[Saved entries]
============
(* ===== verification/Wire.v ===== *)
(** Messages on a socket: [PluginConnection::onMessageReceived] writes a
    message as framed JSON text, [PluginConnection::receiverThread] reads a
    stream of such frames and parses every message. This file composes the
    framer, the JSON text and the message layer. *)
From S2P Require Import Prelude Framer Json JsonText IvpMessage.
Import Json IvpMsg.
Open Scope Z_scope.

Module Wire.
Section wire.
Context `{JsonText}.

(** The bytes [onMessageReceived] writes ([PluginConnection.cpp] 64-81). *)
Definition framed (m : IvpMessage) : list Z :=
  let jsonmsg := ivpMsg_createJsonString false m in
  Framer.msgFramer_createFramedMsg jsonmsg (length jsonmsg).

(** A message read from the text it is sent as. *)
Definition hop (mem : IvpDsrcMetadata) (formatted : bool) (m : IvpMessage) : option IvpMessage :=
  ivpMsg_parse mem (ivpMsg_createJsonString formatted m).

(** Messages whose frame fits the peer's buffer. *)
Definition fits (m : IvpMessage) : Prop :=
  Z.of_nat (length (framed m)) <= Framer.MSG_FRAMER_MAX_BUF_SIZE.

Lemma json_clean m : msg_ok m -> fits m -> Framer.clean (ivpMsg_createJsonString false m).
Proof.
  intros Hm Hf.
  pose proof (printUnformatted_text _ (ivpMsg_to_json_printable m Hm)) as Ht.
  rewrite Forall_forall in Ht. unfold Framer.clean.
  split_and!.
  1-3: intros Hin%Ht; unfold Framer.NUL, Framer.STX, Framer.ETX in Hin; lia.
  unfold fits in Hf. change (framed m) with (Framer.frame (ivpMsg_createJsonString false m)) in Hf.
  rewrite Framer.length_frame in Hf. lia.
Qed.

Lemma framed_frames ms :
  concat (map framed ms) = Framer.frames (map (ivpMsg_createJsonString false) ms).
Proof. unfold Framer.frames. by rewrite map_map. Qed.

(** Every message arrives, once, in order, with its header intact. *)
Lemma receive_framed mem ms sizes :
  Forall msg_ok ms -> Forall fits ms -> Forall (fun n => 0 < n)%nat sizes ->
  (length (concat (map framed ms)) <= length sizes)%nat ->
  exists raws f',
    Framer.receive sizes (concat (map framed ms)) Framer.MSG_FRAMER_INITIALIZER = Some (raws, [], f') /\
    map (ivpMsg_parse mem) raws = map (fun m => Some (with_payload (reparse <$> payload m) m)) ms.
Proof.
  intros Hm Hf Hs Hl. rewrite framed_frames in *.
  destruct (Framer.framer_receive_spec sizes Framer.MSG_FRAMER_INITIALIZER
    (Framer.frames (map (ivpMsg_createJsonString false) ms)) (map (ivpMsg_createJsonString false) ms))
    as (f' & E & _); try done.
  - apply Framer.framer_wf_init.
  - destruct ms; [done|]. cbn [map Framer.partial].
    rewrite Framer.length_frame, Framer.framer_content_init. cbn [length]. lia.
  - apply Forall_map, Forall_forall. intros m Hin. apply json_clean; by eapply Forall_forall.
  - eexists _, f'. split; [exact E|]. rewrite map_map. apply map_ext_in.
    intros m Hin%list_elem_of_In. apply parse_createJsonString. by eapply Forall_forall.
Qed.

(** What is sent again after one hop is sent unchanged. *)
Lemma reparse_idem j : printable j -> reparse (reparse j) = reparse j.
Proof.
  intros Hj. induction j as [t vs vi vd ch IH] using cJSON_rect_children.
  assert (forall j, printable j -> True) as _ by done.
  rewrite !CJson.reparse_node. f_equal; [by destruct t|].
  rewrite map_map. apply map_ext_in. intros [s c] Hin%list_elem_of_In. cbn. f_equal.
  rewrite Forall_forall in IH. apply (IH (s, c) Hin).
  inversion Hj as [? ? Ht|? n|? ?|? ? Hch|? ? Hch]; subst; try by apply elem_of_nil in Hin.
  all: rewrite Forall_forall in Hch; by apply (Hch (s, c)).
Qed.

Lemma reparse_printable j : printable j -> printable (reparse j).
Proof.
  induction j as [t vs vi vd ch IH] using cJSON_rect_children. intros Hj.
  assert (forall c, c ∈ ch -> printable c.2 -> printable (reparse c.2)) as IH'.
  { intros c Hc. by apply (proj1 (Forall_forall _ _) IH c Hc). }
  rewrite CJson.reparse_node.
  inversion Hj as [? ? Ht Hvt Hvf|? n Hn Hvi|? Hs|? Hn Hch|? Hn Hch]; subst.
  - apply printable_atom; [done|..]; by destruct Ht as [->|[->| ->]]; auto.
  - rewrite trunc_inject. by apply printable_number.
  - by apply printable_string.
  - apply printable_array; apply Forall_map, Forall_forall; intros c Hc; cbn;
      [by apply (proj1 (Forall_forall _ _) Hn c)|].
    apply IH', (proj1 (Forall_forall _ _) Hch c Hc). done.
  - apply printable_object; apply Forall_map, Forall_forall; intros c Hc; cbn;
      [by apply (proj1 (Forall_forall _ _) Hn c)|].
    apply IH', (proj1 (Forall_forall _ _) Hch c Hc). done.
Qed.
End wire.

(** ** Properties: with the printer and the parser of [cJSON.c] *)
#[local] Existing Instance CJson.cJSON_text.

(** C1: messages survive the socket. A peer that writes a sequence of
    well-formed messages (each printed as JSON and framed) is understood
    whatever way the stream is cut into reads: the receive loop finds one
    text per message, in order, consumes every byte, and parsing each text
    gives the message back, every header field equal (type, subtype, source,
    sourceId, encoding, timestamp, flags, DSRC metadata) and the payload equal
    up to the recomputed integer values of its numbers. The result does not
    depend on the memory [ivpMsg_parse] leaves uninitialised. *)
Theorem message_stream_roundtrip mem ms sizes :
  Forall msg_ok ms -> Forall fits ms -> Forall (fun n => 0 < n)%nat sizes ->
  (length (concat (map framed ms)) <= length sizes)%nat ->
  exists raws f',
    Framer.receive sizes (concat (map framed ms)) Framer.MSG_FRAMER_INITIALIZER = Some (raws, [], f') /\
    map (ivpMsg_parse mem) raws = map (fun m => Some (with_payload (reparse <$> payload m) m)) ms.
Proof. apply receive_framed. Qed.

Definition example_msgs : list IvpMessage :=
  [ mkMsg (Some "J2735") (Some "BSM") (Some "DSRC") 7 (Some "json") 1700000000000 1
      (Some (mkDsrc 32 172)) (Some (cJSON_AddNumberToObject cJSON_CreateObject "speed" (-12)));
    mkMsg None None None 0 None 0 0 None None ]%string.

Lemma message_stream_roundtrip_witness :
  exists raws f',
    Framer.receive (replicate 300 11%nat) (concat (map framed example_msgs))
      Framer.MSG_FRAMER_INITIALIZER = Some (raws, [], f') /\
    map (ivpMsg_parse (mkDsrc 0 0)) raws =
      map (fun m => Some (with_payload (reparse <$> payload m) m)) example_msgs.
Proof.
  apply message_stream_roundtrip.
  - constructor; [|constructor; [|constructor]]; split_and!; try (done || (cbn; lia)).
    + intros ? [= <-]. split; cbn; lia.
    + intros ? [= <-]. apply pobj_printable, pobj_add_number; [done|lia|apply pobj_create].
  - repeat constructor; vm_compute; discriminate.
  - repeat constructor.
  - vm_compute. lia.
Defined.

(** A relayed payload is stable. Whatever well-formed message arrives,
    the message read from its text is again well formed and sending it once
    more changes nothing: its text, and the message parsed from it, are the
    same at every further hop. *)
Theorem relay_is_stable mem m :
  msg_ok m ->
  let m1 := with_payload (reparse <$> payload m) m in
  hop mem false m = Some m1 /\ msg_ok m1 /\ hop mem false m1 = Some m1 /\ hop mem true m1 = Some m1.
Proof.
  intros Hm m1. assert (msg_ok m1) as Hm1.
  { destruct Hm as (? & ? & ? & ? & ? & Hp). split_and!; try (done || (cbn; lia)).
    intros p Ep. destruct (payload m) as [q|]; [|done]. injection Ep as <-.
    by apply reparse_printable, Hp. }
  assert (with_payload (reparse <$> payload m1) m1 = m1) as E.
  { unfold m1, with_payload. cbn. destruct (payload m) as [q|] eqn:Eq; [|done]. cbn.
    rewrite reparse_idem; [done|]. by apply Hm. }
  unfold hop. rewrite !parse_createJsonString, E by done. done.
Qed.

Lemma relay_is_stable_witness :
  let m := mkMsg (Some "J2735") (Some "BSM") None 7 None 1700000000000 1 None
             (Some (cJSON_AddNumberToObject cJSON_CreateObject "speed" (-12))) in
  let m1 := with_payload (reparse <$> payload m) m in
  hop (mkDsrc 0 0) false m = Some m1 /\ msg_ok m1 /\
  hop (mkDsrc 0 0) false m1 = Some m1 /\ hop (mkDsrc 0 0) true m1 = Some m1.
Proof.
  apply relay_is_stable. split_and!; try (done || (cbn; lia)).
  intros ? [= <-]. apply pobj_printable, pobj_add_number; [done|lia|apply pobj_create].
Defined.
End Wire.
============
# [Work required]
With the line holding "(** Messages whose" as the first and the line holding "(** What is" as the last, set down that range of the entries above exactly, and nothing else.

# [Solution]
(** Messages whose frame fits the peer's buffer. *)
Definition fits (m : IvpMessage) : Prop :=
  Z.of_nat (length (framed m)) <= Framer.MSG_FRAMER_MAX_BUF_SIZE.

Lemma json_clean m : msg_ok m -> fits m -> Framer.clean (ivpMsg_createJsonString false m).
Proof.
  intros Hm Hf.
  pose proof (printUnformatted_text _ (ivpMsg_to_json_printable m Hm)) as Ht.
  rewrite Forall_forall in Ht. unfold Framer.clean.
  split_and!.
  1-3: intros Hin%Ht; unfold Framer.NUL, Framer.STX, Framer.ETX in Hin; lia.
  unfold fits in Hf. change (framed m) with (Framer.frame (ivpMsg_createJsonString false m)) in Hf.
  rewrite Framer.length_frame in Hf. lia.
Qed.

Lemma framed_frames ms :
  concat (map framed ms) = Framer.frames (map (ivpMsg_createJsonString false) ms).
Proof. unfold Framer.frames. by rewrite map_map. Qed.

(** Every message arrives, once, in order, with its header intact. *)
Lemma receive_framed mem ms sizes :
  Forall msg_ok ms -> Forall fits ms -> Forall (fun n => 0 < n)%nat sizes ->
  (length (concat (map framed ms)) <= length sizes)%nat ->
  exists raws f',
    Framer.receive sizes (concat (map framed ms)) Framer.MSG_FRAMER_INITIALIZER = Some (raws, [], f') /\
    map (ivpMsg_parse mem) raws = map (fun m => Some (with_payload (reparse <$> payload m) m)) ms.
Proof.
  intros Hm Hf Hs Hl. rewrite framed_frames in *.
  destruct (Framer.framer_receive_spec sizes Framer.MSG_FRAMER_INITIALIZER
    (Framer.frames (map (ivpMsg_createJsonString false) ms)) (map (ivpMsg_createJsonString false) ms))
    as (f' & E & _); try done.
  - apply Framer.framer_wf_init.
  - destruct ms; [done|]. cbn [map Framer.partial].
    rewrite Framer.length_frame, Framer.framer_content_init. cbn [length]. lia.
  - apply Forall_map, Forall_forall. intros m Hin. apply json_clean; by eapply Forall_forall.
  - eexists _, f'. split; [exact E|]. rewrite map_map. apply map_ext_in.
    intros m Hin%list_elem_of_In. apply parse_createJsonString. by eapply Forall_forall.
Qed.

(** What is sent again after one hop is sent unchanged. *)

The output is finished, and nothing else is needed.